■ **The task**
For the data below, restate word for word only the lines from the line containing "find_transaction (join s" through the line containing "apply list_elem_of_In, Hnew, negb_true_iff, bool_decide_eq_false", both ends included.

■ **Excerpted records**
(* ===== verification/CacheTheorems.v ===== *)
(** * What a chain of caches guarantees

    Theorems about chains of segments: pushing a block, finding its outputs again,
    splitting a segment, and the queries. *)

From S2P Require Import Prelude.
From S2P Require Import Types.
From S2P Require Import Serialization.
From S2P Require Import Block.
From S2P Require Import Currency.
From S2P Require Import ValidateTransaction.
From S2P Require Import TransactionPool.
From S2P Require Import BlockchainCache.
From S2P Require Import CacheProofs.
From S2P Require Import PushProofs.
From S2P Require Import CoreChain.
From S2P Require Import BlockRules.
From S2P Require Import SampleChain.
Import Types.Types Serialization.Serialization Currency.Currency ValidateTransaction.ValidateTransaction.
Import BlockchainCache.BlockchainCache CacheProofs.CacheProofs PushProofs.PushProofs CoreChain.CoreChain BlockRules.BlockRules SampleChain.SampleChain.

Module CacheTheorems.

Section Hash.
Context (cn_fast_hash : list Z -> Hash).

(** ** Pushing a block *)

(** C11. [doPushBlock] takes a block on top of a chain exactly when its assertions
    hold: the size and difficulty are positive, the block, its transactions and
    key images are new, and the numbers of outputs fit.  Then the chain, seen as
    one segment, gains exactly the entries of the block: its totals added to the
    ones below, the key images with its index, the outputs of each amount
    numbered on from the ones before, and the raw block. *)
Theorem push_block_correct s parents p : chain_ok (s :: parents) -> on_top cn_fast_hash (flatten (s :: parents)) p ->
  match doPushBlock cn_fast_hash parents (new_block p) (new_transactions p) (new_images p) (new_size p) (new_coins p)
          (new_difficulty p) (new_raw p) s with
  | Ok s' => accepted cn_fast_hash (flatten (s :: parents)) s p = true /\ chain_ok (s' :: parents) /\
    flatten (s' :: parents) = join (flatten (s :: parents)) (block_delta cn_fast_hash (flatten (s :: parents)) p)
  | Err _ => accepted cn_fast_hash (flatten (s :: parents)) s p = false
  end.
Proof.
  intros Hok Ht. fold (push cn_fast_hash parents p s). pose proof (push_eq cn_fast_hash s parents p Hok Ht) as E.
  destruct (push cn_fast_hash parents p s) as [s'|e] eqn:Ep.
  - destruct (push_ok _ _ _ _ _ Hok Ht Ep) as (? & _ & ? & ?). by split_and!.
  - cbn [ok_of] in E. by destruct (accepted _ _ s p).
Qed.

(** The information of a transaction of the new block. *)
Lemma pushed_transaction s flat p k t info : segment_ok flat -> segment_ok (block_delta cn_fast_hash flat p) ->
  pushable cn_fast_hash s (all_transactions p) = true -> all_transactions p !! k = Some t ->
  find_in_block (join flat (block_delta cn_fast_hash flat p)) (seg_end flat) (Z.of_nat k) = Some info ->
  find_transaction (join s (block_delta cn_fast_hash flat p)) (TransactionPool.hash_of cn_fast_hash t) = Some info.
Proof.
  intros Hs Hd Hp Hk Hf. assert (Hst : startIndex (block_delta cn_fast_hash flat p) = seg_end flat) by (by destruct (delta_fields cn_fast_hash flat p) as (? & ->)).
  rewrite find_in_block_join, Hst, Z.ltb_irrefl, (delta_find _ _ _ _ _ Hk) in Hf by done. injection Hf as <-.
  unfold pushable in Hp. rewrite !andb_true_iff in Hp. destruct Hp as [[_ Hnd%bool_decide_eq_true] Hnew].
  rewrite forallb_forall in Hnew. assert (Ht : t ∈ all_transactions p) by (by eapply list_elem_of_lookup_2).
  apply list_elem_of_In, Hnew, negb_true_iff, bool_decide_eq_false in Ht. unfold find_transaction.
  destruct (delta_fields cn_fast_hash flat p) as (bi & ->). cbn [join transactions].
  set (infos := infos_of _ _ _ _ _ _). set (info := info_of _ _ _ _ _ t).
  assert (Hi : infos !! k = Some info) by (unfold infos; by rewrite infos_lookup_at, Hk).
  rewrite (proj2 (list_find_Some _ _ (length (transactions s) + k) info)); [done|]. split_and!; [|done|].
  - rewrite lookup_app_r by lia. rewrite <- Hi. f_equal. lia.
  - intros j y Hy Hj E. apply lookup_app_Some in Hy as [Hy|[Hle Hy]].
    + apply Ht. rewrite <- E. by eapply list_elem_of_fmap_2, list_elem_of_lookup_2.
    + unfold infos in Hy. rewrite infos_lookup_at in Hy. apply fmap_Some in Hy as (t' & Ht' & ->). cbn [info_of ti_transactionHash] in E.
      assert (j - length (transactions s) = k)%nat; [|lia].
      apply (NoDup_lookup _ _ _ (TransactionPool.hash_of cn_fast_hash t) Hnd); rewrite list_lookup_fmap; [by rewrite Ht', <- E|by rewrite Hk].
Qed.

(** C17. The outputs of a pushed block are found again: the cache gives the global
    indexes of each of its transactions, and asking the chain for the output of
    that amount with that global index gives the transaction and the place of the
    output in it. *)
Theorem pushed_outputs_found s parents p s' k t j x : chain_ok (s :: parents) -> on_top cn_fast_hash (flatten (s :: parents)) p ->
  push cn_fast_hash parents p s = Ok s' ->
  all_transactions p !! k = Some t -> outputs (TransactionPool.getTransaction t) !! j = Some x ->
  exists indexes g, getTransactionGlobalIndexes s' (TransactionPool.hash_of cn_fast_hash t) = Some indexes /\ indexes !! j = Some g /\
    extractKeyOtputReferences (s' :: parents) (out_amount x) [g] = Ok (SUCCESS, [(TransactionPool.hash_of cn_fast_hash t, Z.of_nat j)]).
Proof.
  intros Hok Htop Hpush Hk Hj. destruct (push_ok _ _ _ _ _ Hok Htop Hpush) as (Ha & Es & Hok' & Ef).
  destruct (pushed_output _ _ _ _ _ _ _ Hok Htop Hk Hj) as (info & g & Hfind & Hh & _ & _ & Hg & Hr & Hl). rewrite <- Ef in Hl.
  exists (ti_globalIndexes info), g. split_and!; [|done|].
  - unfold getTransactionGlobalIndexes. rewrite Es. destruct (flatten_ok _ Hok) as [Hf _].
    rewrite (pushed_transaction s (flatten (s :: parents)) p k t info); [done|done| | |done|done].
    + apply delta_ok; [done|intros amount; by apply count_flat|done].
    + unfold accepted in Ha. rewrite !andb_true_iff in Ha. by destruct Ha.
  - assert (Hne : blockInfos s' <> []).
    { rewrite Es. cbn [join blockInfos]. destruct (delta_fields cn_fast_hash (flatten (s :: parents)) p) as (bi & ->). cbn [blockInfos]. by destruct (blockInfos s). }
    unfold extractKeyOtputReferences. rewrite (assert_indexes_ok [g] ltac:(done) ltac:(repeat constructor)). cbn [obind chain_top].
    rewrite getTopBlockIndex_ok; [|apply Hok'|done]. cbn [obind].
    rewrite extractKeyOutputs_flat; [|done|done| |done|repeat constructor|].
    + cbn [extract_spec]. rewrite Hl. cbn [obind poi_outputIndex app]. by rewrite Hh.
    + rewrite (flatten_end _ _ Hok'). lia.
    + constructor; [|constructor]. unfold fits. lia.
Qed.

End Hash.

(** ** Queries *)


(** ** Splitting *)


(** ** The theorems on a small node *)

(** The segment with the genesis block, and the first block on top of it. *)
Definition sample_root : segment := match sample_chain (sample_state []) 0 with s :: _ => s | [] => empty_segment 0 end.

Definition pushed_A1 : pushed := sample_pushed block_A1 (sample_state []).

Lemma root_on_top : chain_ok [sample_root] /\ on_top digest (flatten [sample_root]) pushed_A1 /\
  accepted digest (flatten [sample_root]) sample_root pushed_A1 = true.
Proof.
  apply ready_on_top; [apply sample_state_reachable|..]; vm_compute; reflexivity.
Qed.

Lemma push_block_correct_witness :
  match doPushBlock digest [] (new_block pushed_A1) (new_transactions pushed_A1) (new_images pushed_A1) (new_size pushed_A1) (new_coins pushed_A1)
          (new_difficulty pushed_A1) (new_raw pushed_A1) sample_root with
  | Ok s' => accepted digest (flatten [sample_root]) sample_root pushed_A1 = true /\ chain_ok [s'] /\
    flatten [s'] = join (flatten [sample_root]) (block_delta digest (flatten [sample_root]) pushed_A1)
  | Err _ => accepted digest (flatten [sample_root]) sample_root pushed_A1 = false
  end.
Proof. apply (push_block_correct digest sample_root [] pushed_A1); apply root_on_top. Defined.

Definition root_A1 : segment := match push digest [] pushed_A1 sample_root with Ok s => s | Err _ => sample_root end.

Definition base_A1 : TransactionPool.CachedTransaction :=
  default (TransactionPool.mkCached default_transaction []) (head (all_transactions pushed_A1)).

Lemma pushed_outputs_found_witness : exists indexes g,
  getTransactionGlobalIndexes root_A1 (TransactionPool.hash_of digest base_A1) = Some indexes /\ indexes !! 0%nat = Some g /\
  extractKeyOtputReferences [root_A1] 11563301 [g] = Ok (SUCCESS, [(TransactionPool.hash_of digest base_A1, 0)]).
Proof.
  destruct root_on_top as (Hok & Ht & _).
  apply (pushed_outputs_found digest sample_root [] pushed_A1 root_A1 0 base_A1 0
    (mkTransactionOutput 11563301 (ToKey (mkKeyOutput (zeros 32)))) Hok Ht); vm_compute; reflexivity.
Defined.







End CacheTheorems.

■ **Answer space**
  find_transaction (join s (block_delta cn_fast_hash flat p)) (TransactionPool.hash_of cn_fast_hash t) = Some info.
Proof.
  intros Hs Hd Hp Hk Hf. assert (Hst : startIndex (block_delta cn_fast_hash flat p) = seg_end flat) by (by destruct (delta_fields cn_fast_hash flat p) as (? & ->)).
  rewrite find_in_block_join, Hst, Z.ltb_irrefl, (delta_find _ _ _ _ _ Hk) in Hf by done. injection Hf as <-.
  unfold pushable in Hp. rewrite !andb_true_iff in Hp. destruct Hp as [[_ Hnd%bool_decide_eq_true] Hnew].
  rewrite forallb_forall in Hnew. assert (Ht : t ∈ all_transactions p) by (by eapply list_elem_of_lookup_2).
  apply list_elem_of_In, Hnew, negb_true_iff, bool_decide_eq_false in Ht. unfold find_transaction.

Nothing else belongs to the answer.